> _Source data_
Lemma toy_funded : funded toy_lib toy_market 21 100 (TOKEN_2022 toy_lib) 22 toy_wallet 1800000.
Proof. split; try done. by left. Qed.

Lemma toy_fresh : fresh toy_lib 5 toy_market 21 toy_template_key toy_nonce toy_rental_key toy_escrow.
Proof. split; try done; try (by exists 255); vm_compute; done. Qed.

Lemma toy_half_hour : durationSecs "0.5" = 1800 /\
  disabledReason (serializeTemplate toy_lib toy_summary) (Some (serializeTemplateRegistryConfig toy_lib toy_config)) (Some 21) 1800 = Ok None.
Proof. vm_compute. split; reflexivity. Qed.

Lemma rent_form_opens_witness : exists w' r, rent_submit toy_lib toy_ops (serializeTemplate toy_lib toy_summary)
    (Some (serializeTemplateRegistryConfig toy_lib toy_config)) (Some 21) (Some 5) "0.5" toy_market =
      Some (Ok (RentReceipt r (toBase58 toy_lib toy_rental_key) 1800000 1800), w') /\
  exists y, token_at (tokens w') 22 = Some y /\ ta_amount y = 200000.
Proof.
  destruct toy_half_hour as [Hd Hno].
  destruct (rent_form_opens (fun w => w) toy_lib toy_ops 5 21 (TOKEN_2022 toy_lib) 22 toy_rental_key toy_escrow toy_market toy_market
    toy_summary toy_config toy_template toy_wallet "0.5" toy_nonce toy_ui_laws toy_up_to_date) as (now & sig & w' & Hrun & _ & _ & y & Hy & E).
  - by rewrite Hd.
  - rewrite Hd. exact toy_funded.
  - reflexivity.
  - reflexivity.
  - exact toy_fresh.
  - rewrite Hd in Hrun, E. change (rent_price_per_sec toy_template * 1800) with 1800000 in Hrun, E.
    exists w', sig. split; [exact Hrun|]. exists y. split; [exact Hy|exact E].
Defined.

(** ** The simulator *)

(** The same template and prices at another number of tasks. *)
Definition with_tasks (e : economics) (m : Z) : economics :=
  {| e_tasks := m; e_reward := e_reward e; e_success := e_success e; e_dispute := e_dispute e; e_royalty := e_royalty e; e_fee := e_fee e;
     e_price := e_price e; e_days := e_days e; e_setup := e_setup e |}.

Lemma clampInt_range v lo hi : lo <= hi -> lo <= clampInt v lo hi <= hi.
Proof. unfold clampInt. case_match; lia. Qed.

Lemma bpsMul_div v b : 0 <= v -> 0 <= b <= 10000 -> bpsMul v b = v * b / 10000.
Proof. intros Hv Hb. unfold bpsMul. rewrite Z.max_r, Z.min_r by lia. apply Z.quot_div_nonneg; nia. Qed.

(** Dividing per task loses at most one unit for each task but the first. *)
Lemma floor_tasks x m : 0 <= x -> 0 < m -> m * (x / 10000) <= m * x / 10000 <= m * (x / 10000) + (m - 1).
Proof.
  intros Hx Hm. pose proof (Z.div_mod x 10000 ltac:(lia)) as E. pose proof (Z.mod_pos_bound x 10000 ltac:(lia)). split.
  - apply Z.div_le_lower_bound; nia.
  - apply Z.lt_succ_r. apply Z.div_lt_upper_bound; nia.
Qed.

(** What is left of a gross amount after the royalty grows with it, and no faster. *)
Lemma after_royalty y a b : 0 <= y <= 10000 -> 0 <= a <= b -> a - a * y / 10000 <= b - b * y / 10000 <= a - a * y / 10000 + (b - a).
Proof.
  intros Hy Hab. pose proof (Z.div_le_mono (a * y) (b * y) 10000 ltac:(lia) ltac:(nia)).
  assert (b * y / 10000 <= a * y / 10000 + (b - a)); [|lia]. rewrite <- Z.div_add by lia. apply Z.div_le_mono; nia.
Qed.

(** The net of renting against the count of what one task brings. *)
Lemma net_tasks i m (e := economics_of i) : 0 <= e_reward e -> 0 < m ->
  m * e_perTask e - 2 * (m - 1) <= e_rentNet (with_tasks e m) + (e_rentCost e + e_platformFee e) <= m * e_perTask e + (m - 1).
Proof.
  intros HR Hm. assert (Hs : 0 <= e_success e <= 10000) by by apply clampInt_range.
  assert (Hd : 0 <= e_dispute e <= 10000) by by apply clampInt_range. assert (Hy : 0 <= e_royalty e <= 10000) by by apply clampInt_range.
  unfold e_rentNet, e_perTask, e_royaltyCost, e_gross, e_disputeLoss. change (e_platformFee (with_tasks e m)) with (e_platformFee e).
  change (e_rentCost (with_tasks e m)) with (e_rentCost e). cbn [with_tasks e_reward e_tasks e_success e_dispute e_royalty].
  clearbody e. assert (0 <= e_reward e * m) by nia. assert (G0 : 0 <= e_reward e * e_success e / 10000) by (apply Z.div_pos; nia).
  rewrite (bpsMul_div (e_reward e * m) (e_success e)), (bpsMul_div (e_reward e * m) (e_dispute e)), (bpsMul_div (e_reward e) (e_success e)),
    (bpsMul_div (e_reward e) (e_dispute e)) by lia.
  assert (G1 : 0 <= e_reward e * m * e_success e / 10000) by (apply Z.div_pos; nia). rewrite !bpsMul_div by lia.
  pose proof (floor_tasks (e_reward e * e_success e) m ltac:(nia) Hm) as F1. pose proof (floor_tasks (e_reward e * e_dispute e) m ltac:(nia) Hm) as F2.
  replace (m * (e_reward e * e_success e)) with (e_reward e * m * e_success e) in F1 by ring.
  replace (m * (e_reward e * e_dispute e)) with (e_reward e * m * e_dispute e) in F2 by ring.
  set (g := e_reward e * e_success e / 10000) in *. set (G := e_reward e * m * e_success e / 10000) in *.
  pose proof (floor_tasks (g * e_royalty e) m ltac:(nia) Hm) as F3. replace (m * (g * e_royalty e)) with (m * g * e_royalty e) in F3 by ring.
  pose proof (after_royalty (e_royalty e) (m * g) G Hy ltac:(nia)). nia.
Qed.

> _About this task_
Print the material in full. Keep it exactly as it is.

> _Solution to this problem_
Lemma toy_funded : funded toy_lib toy_market 21 100 (TOKEN_2022 toy_lib) 22 toy_wallet 1800000.
Proof. split; try done. by left. Qed.

Lemma toy_fresh : fresh toy_lib 5 toy_market 21 toy_template_key toy_nonce toy_rental_key toy_escrow.
Proof. split; try done; try (by exists 255); vm_compute; done. Qed.

Lemma toy_half_hour : durationSecs "0.5" = 1800 /\
  disabledReason (serializeTemplate toy_lib toy_summary) (Some (serializeTemplateRegistryConfig toy_lib toy_config)) (Some 21) 1800 = Ok None.
Proof. vm_compute. split; reflexivity. Qed.

Lemma rent_form_opens_witness : exists w' r, rent_submit toy_lib toy_ops (serializeTemplate toy_lib toy_summary)
    (Some (serializeTemplateRegistryConfig toy_lib toy_config)) (Some 21) (Some 5) "0.5" toy_market =
      Some (Ok (RentReceipt r (toBase58 toy_lib toy_rental_key) 1800000 1800), w') /\
  exists y, token_at (tokens w') 22 = Some y /\ ta_amount y = 200000.
Proof.
  destruct toy_half_hour as [Hd Hno].
  destruct (rent_form_opens (fun w => w) toy_lib toy_ops 5 21 (TOKEN_2022 toy_lib) 22 toy_rental_key toy_escrow toy_market toy_market
    toy_summary toy_config toy_template toy_wallet "0.5" toy_nonce toy_ui_laws toy_up_to_date) as (now & sig & w' & Hrun & _ & _ & y & Hy & E).
  - by rewrite Hd.
  - rewrite Hd. exact toy_funded.
  - reflexivity.
  - reflexivity.
  - exact toy_fresh.
  - rewrite Hd in Hrun, E. change (rent_price_per_sec toy_template * 1800) with 1800000 in Hrun, E.
    exists w', sig. split; [exact Hrun|]. exists y. split; [exact Hy|exact E].
Defined.

(** ** The simulator *)

(** The same template and prices at another number of tasks. *)
Definition with_tasks (e : economics) (m : Z) : economics :=
  {| e_tasks := m; e_reward := e_reward e; e_success := e_success e; e_dispute := e_dispute e; e_royalty := e_royalty e; e_fee := e_fee e;
     e_price := e_price e; e_days := e_days e; e_setup := e_setup e |}.

Lemma clampInt_range v lo hi : lo <= hi -> lo <= clampInt v lo hi <= hi.
Proof. unfold clampInt. case_match; lia. Qed.

Lemma bpsMul_div v b : 0 <= v -> 0 <= b <= 10000 -> bpsMul v b = v * b / 10000.
Proof. intros Hv Hb. unfold bpsMul. rewrite Z.max_r, Z.min_r by lia. apply Z.quot_div_nonneg; nia. Qed.

(** Dividing per task loses at most one unit for each task but the first. *)
Lemma floor_tasks x m : 0 <= x -> 0 < m -> m * (x / 10000) <= m * x / 10000 <= m * (x / 10000) + (m - 1).
Proof.
  intros Hx Hm. pose proof (Z.div_mod x 10000 ltac:(lia)) as E. pose proof (Z.mod_pos_bound x 10000 ltac:(lia)). split.
  - apply Z.div_le_lower_bound; nia.
  - apply Z.lt_succ_r. apply Z.div_lt_upper_bound; nia.
Qed.

(** What is left of a gross amount after the royalty grows with it, and no faster. *)
Lemma after_royalty y a b : 0 <= y <= 10000 -> 0 <= a <= b -> a - a * y / 10000 <= b - b * y / 10000 <= a - a * y / 10000 + (b - a).
Proof.
  intros Hy Hab. pose proof (Z.div_le_mono (a * y) (b * y) 10000 ltac:(lia) ltac:(nia)).
  assert (b * y / 10000 <= a * y / 10000 + (b - a)); [|lia]. rewrite <- Z.div_add by lia. apply Z.div_le_mono; nia.
Qed.

(** The net of renting against the count of what one task brings. *)
Lemma net_tasks i m (e := economics_of i) : 0 <= e_reward e -> 0 < m ->
  m * e_perTask e - 2 * (m - 1) <= e_rentNet (with_tasks e m) + (e_rentCost e + e_platformFee e) <= m * e_perTask e + (m - 1).
Proof.
  intros HR Hm. assert (Hs : 0 <= e_success e <= 10000) by by apply clampInt_range.
  assert (Hd : 0 <= e_dispute e <= 10000) by by apply clampInt_range. assert (Hy : 0 <= e_royalty e <= 10000) by by apply clampInt_range.
  unfold e_rentNet, e_perTask, e_royaltyCost, e_gross, e_disputeLoss. change (e_platformFee (with_tasks e m)) with (e_platformFee e).
  change (e_rentCost (with_tasks e m)) with (e_rentCost e). cbn [with_tasks e_reward e_tasks e_success e_dispute e_royalty].
  clearbody e. assert (0 <= e_reward e * m) by nia. assert (G0 : 0 <= e_reward e * e_success e / 10000) by (apply Z.div_pos; nia).
  rewrite (bpsMul_div (e_reward e * m) (e_success e)), (bpsMul_div (e_reward e * m) (e_dispute e)), (bpsMul_div (e_reward e) (e_success e)),
    (bpsMul_div (e_reward e) (e_dispute e)) by lia.
  assert (G1 : 0 <= e_reward e * m * e_success e / 10000) by (apply Z.div_pos; nia). rewrite !bpsMul_div by lia.
  pose proof (floor_tasks (e_reward e * e_success e) m ltac:(nia) Hm) as F1. pose proof (floor_tasks (e_reward e * e_dispute e) m ltac:(nia) Hm) as F2.
  replace (m * (e_reward e * e_success e)) with (e_reward e * m * e_success e) in F1 by ring.
  replace (m * (e_reward e * e_dispute e)) with (e_reward e * m * e_dispute e) in F2 by ring.
  set (g := e_reward e * e_success e / 10000) in *. set (G := e_reward e * m * e_success e / 10000) in *.
  pose proof (floor_tasks (g * e_royalty e) m ltac:(nia) Hm) as F3. replace (m * (g * e_royalty e)) with (m * g * e_royalty e) in F3 by ring.
  pose proof (after_royalty (e_royalty e) (m * g) G Hy ltac:(nia)). nia.
Qed.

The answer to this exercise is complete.